- PROBLEM REQUIREMENTS -
Look through the data and write out every line with the word "then" in it.

(Stored items)
————

(* ===== verification/Discover.v ===== *)
(** * DiscoverBlocks is a depth-first traversal

    The invariant of the loop over the stack of blocks, first of the lists alone (the
    numbering, the tree, the edges followed so far), then of the blocks in memory, and
    the theorem: the traversal ends without a failed assertion, numbers exactly the
    reachable blocks, and finds exactly their predecessors. *)

From stdpp Require Import base numbers list sets.
From Stdlib Require Import ZArith Lia Sorted.
From S2P Require Import Prelude Utils HeapMemory BitSet BitVector FlowGraph Dominators.

Local Open Scope Z_scope.

Module Discover.
Import BitVector FlowGraph Dominators.

Section discover.
Context {T : Target}.

(** ** The graph *)

(** What the passes never change of a block. *)
Definition shape (B : BlockEntry) : BlockKind * Z * list nat := (kind B, block_id_ B, successors B).

Definition succs (g : FlowGraph) (b : nat) : list nat :=
  match blocks g !! b with Some B => successors B | None => [] end.

Definition edge (g : FlowGraph) (a b : nat) : Prop := b ∈ succs g a.

Definition reachable (g : FlowGraph) (b : nat) : Prop := exists l, path (edge g) (graph_entry_ g) l b.

(** What the graph builder promises: one graph entry, which nobody jumps to, different
    ids, at most one edge from a block to another, and only joins have more than one
    predecessor. *)
Record graph_wf (g : FlowGraph) : Prop := {
  wf_entry : exists B, blocks g !! graph_entry_ g = Some B /\ kind B = GraphEntry;
  wf_succ a b : edge g a b -> exists B, blocks g !! b = Some B /\ kind B <> GraphEntry;
  wf_nodup a : NoDup (succs g a);
  wf_ids a b A B : blocks g !! a = Some A -> blocks g !! b = Some B -> block_id_ A = block_id_ B -> a = b;
  wf_single a a' b B : edge g a b -> edge g a' b -> blocks g !! b = Some B -> IsJoinEntry B = false -> a = a'
}.

Definition same_shape (g g' : FlowGraph) : Prop :=
  shape <$> blocks g' = shape <$> blocks g /\ graph_entry_ g' = graph_entry_ g.

Context (g0 : FlowGraph).
(** The dominators of [q] up to the immediate dominator [i] of [y]. *)
Lemma run_up_ok fuel g S df q y i r rb ib : dominators_ok n g -> frontiers_are S df -> 0 < y < n -> immediate_dominator E 0 i y -> pre i = Some ib ->
  0 <= r < n -> pre r = Some rb -> dominates E 0 i r -> dominates E 0 r q -> r < Z.of_nat fuel ->
  exists df', run_up fuel g y (Some ib) (Some rb) df = Ok df' /\
    frontiers_are (fun a b => S a b \/ (b = y /\ dominates E 0 a r /\ ~ dominates E 0 a i)) df'.
Proof.
  intros Hg HS Hy Hi Hib. pose proof (dd_tree _ _ Hd) as ST. pose proof (immediate_dominator_lt _ _ _ ST i y ltac:(lia) Hi) as Hiy.
  revert S df r rb HS. induction fuel as [|fuel IH]; intros S df r rb HS Hr Hrb Hir Hrq Hfuel; [lia|]. cbn [run_up].
  destruct (decide (r = i)) as [->|Hne].
  - rewrite Hib in Hrb. injection Hrb as <-. rewrite bool_decide_eq_true_2 by done. exists df. split; [done|]. eapply frontiers_iff; [exact HS|]. intros; tauto.
  - rewrite bool_decide_eq_false_2 by (intros [= ->]; by apply Hne, (pre_inj _ _ _ Hrb Hib ltac:(lia) ltac:(lia))).
    destruct (core_block g r rb (do_core _ _ Hg) ltac:(lia) Hrb) as (R & HR & Hnum & _). rewrite (block_at_ok _ _ _ HR). cbn [mbind result_bind]. rewrite Hnum.
    destruct (frontiers_add S df r y HS Hr ltac:(lia)) as (v & v' & -> & E2 & E3 & HS'). cbn [mbind result_bind]. rewrite E2. cbn [mbind result_bind]. rewrite E3. cbn [mbind result_bind].
    pose proof (dominates_anc _ _ _ ST i r ltac:(lia) Hir) as Ha. pose proof (anc_le _ _ _ ST _ _ Ha).
    destruct (do_dom _ _ Hg r rb R ltac:(lia) Hrb HR) as (d & db & -> & Hd0 & Hdb & Himm). pose proof (immediate_dominator_lt _ _ _ ST d r ltac:(lia) Himm) as Hdr.
    destruct (IH _ _ d db HS' ltac:(lia) Hdb) as (df' & E4 & HS2).
    { apply (proj2 Himm). split; [congruence|done]. }
    { eapply dominates_trans; [exact (proj2 (proj1 Himm))|exact Hrq]. }
    { lia. }
    exists df'. split; [done|]. eapply frontiers_iff; [exact HS2|]. intros a b Ha' Hb. simpl. rewrite <- (sdominates_idom _ _ _ ST a d r Himm ltac:(lia)).
    unfold sdominates. split.
    + intros [[?|[-> ->]]|(-> & [_ ?] & ?)]; [by left| |right; done]. right. split_and!; [done|apply dominates_refl|].
      intros Hdom. apply (dominates_anc _ _ _ ST) in Hdom; [|lia]. apply (anc_le _ _ _ ST) in Hdom. lia.
    + intros [?|(-> & H1 & H2)]; [left; by left|]. destruct (decide (a = r)) as [->|]; [left; by right|right; by split_and!].
Qed.


Lemma frontier_preds_ok g S df y i ib preds : dominators_ok n g -> frontiers_are S df -> 0 < y < n -> immediate_dominator E 0 i y -> pre i = Some ib ->
  Forall (fun a => exists q, 0 <= q /\ pre q = Some a /\ E q y) preds ->
  exists df', frontier_preds g y (Some ib) preds df = Ok df' /\
    frontiers_are (fun a b => S a b \/ (b = y /\ exists qb q, qb ∈ preds /\ 0 <= q /\ pre q = Some qb /\ dominates E 0 a q /\ ~ dominates E 0 a i)) df'.
Proof.
  intros Hg HS Hy Hi Hib Hp. pose proof (dd_tree _ _ Hd) as ST. revert S df HS. induction Hp as [|qb preds (q & Hq & Hqb & He) Hp IH]; intros S df HS.
  { exists df. split; [done|]. eapply frontiers_iff; [exact HS|]. intros a b _ _. split; [by left|]. intros [?|(_ & qb & q & []%not_elem_of_nil & _)]; done. }
  cbn [frontier_preds]. rewrite (proj1 (proj2 (do_core _ _ Hg))). destruct (st_range _ _ _ ST _ _ He) as [Hqn _].
  destruct (run_up_ok (Datatypes.S (length (preorder_ g1))) g S df q y i q qb ib) as (df1 & -> & HS1); try done.
  { eapply dominates_pred; [exact He|exact (proj1 Hi)]. }
  { apply dominates_refl. }
  { rewrite <- (dd_len _ _ Hd). lia. }
  cbn [mbind result_bind]. destruct (IH _ _ HS1) as (df' & -> & HS2). exists df'. split; [done|]. eapply frontiers_iff; [exact HS2|]. intros a b _ _. simpl. split.
  - intros [[?|(-> & ? & ?)]|(-> & qb' & q' & ? & ?)]; [by left| |]; right; (split; [done|]); [exists qb, q|exists qb', q']; (split; [by (left || right)|done]).
  - intros [?|(-> & qb' & q' & [->|Hin]%elem_of_cons & Hq' & Hqb' & Hdom)]; [left; by left| |right; split; [done|]; by exists qb', q'].
    left; right. by rewrite (pre_inj _ _ _ Hqb Hqb' Hq Hq').
Qed.

Lemma frontier_loop_ok todo y g df : dominators_ok n g -> 0 <= y -> y + Z.of_nat todo = n -> frontiers_are (fun a b => b < y /\ frontier E 0 a b) df ->
  exists df', frontier_loop todo y g df = Ok df' /\ frontiers_are (frontier E 0) df'.
Proof.
  intros Hg. pose proof (dd_tree _ _ Hd) as ST. revert y df. induction todo as [|todo IH]; intros y df Hy0 Hy HS.
  { exists df. split; [done|]. eapply frontiers_iff; [exact HS|]. intros a b _ Hb. simpl. split; [by intros [_ ?]|]. intros; split; [lia|done]. }
  cbn [frontier_loop]. destruct (pre_some y ltac:(lia)) as [b Hb]. rewrite (proj1 (proj2 (do_core _ _ Hg))), (get_ok (preorder_ g1) y b) by (done || lia). cbn [mbind result_bind].
  destruct (core_block g y b (do_core _ _ Hg) ltac:(lia) Hb) as (B & HB & _ & Hpreds & Hnd). rewrite (block_at_ok _ _ _ HB). cbn [mbind result_bind].
  assert (exists df', (if length_of (Predecessors B) <=? 1 then Ok df else frontier_preds g y (dominator_ B) (Predecessors B) df) = Ok df' /\
    frontiers_are (fun a b => b < y + 1 /\ frontier E 0 a b) df') as (df' & -> & HS'); [|cbn [mbind result_bind]; apply IH; (done || lia)].
  assert (forall S', (forall a, 0 <= a < n -> S' a <-> frontier E 0 a y) ->
    forall a c, 0 <= a < n -> 0 <= c < n -> ((c < y /\ frontier E 0 a c) \/ (c = y /\ S' a)) <-> c < y + 1 /\ frontier E 0 a c) as Hstep.
  { intros S' HS' a c Ha Hc. specialize (HS' a Ha). destruct (decide (c = y)) as [->|]; [rewrite HS'|]; intuition lia. }
  unfold length_of. destruct (Z.leb_spec (Z.of_nat (length (Predecessors B))) 1) as [Hone|Htwo].
  - exists df. split; [done|]. eapply frontiers_iff; [exact HS|]. intros a c Ha Hc. rewrite <- (Hstep (fun _ => False)); [tauto| |done|done].
    intros a' _. split; [done|]. intros Hfr. assert (y <> 0) as Hy' by (intros ->; destruct Hfr as (q & _ & He & _); apply (st_range _ _ _ ST) in He; lia).
    eapply (frontier_single _ _ _ ST (p y) y a'); [lia| |exact Hfr]. intros q He. destruct (st_parent _ _ _ ST y ltac:(lia)) as [Hp Hep].
    destruct (st_range _ _ _ ST _ _ He) as [Hq _]. destruct (pre_some q Hq) as [qb Hqb]. destruct (pre_some (p y) ltac:(lia)) as [pb Hpb].
    assert (qb ∈ Predecessors B) as H1 by (apply Hpreds; exists q; split_and!; [lia|done|done]). assert (pb ∈ Predecessors B) as H2 by (apply Hpreds; exists (p y); split_and!; [lia|done|done]).
    destruct (Predecessors B) as [|z [|z' l]]; [by apply not_elem_of_nil in H1| |simpl in Hone; lia]. apply list_elem_of_singleton in H1 as ->, H2 as ->.
    apply (pre_inj _ _ _ Hqb Hpb); lia.
  - assert (y <> 0) as Hy'.
    { intros ->. destruct (Predecessors B) as [|z l]; [simpl in Htwo; lia|]. destruct (proj1 (Hpreds z) ltac:(by left)) as (u & _ & _ & He). apply (st_range _ _ _ ST) in He. lia. }
    destruct (do_dom _ _ Hg y b B ltac:(lia) Hb HB) as (i & ib & -> & Hi0 & Hib & Himm).
    destruct (frontier_preds_ok g _ df y i ib (Predecessors B) Hg HS ltac:(lia) Himm Hib) as (df' & -> & HS'); [apply Forall_forall; intros a Ha; by apply Hpreds|].
    exists df'. split; [done|]. eapply frontiers_iff; [exact HS'|]. intros a c Ha Hc.
    apply (Hstep (fun a => exists qb q, qb ∈ Predecessors B /\ 0 <= q /\ pre q = Some qb /\ dominates E 0 a q /\ ~ dominates E 0 a i)); [|done|done]. intros a' Ha'. unfold frontier.
    split.
    + intros (qb & q & Hin & Hq & Hqb & Hdom & Hnd'). apply Hpreds in Hin as (u & Hu & Hub & He). rewrite (pre_inj _ _ _ Hub Hqb Hu Hq) in He. exists q. split_and!; [apply (root_path _ _ _ ST), (st_range _ _ _ ST _ _ He)|done|done|].
      by rewrite (sdominates_idom _ _ _ ST a' i y Himm ltac:(lia)).
    + intros (q & _ & He & Hdom & Hns). rewrite (sdominates_idom _ _ _ ST a' i y Himm ltac:(lia)) in Hns. destruct (st_range _ _ _ ST _ _ He) as [Hq _]. destruct (pre_some q Hq) as [qb Hqb].
      exists qb, q. split_and!; try done; [|lia]. apply Hpreds. exists q. split_and!; [lia|done|done].
Qed.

————

- EXPECTED OUTPUT -
    numbering, the tree, the edges followed so far), then of the blocks in memory, and
  assert (exists df', (if length_of (Predecessors B) <=? 1 then Ok df else frontier_preds g y (dominator_ B) (Predecessors B) df) = Ok df' /\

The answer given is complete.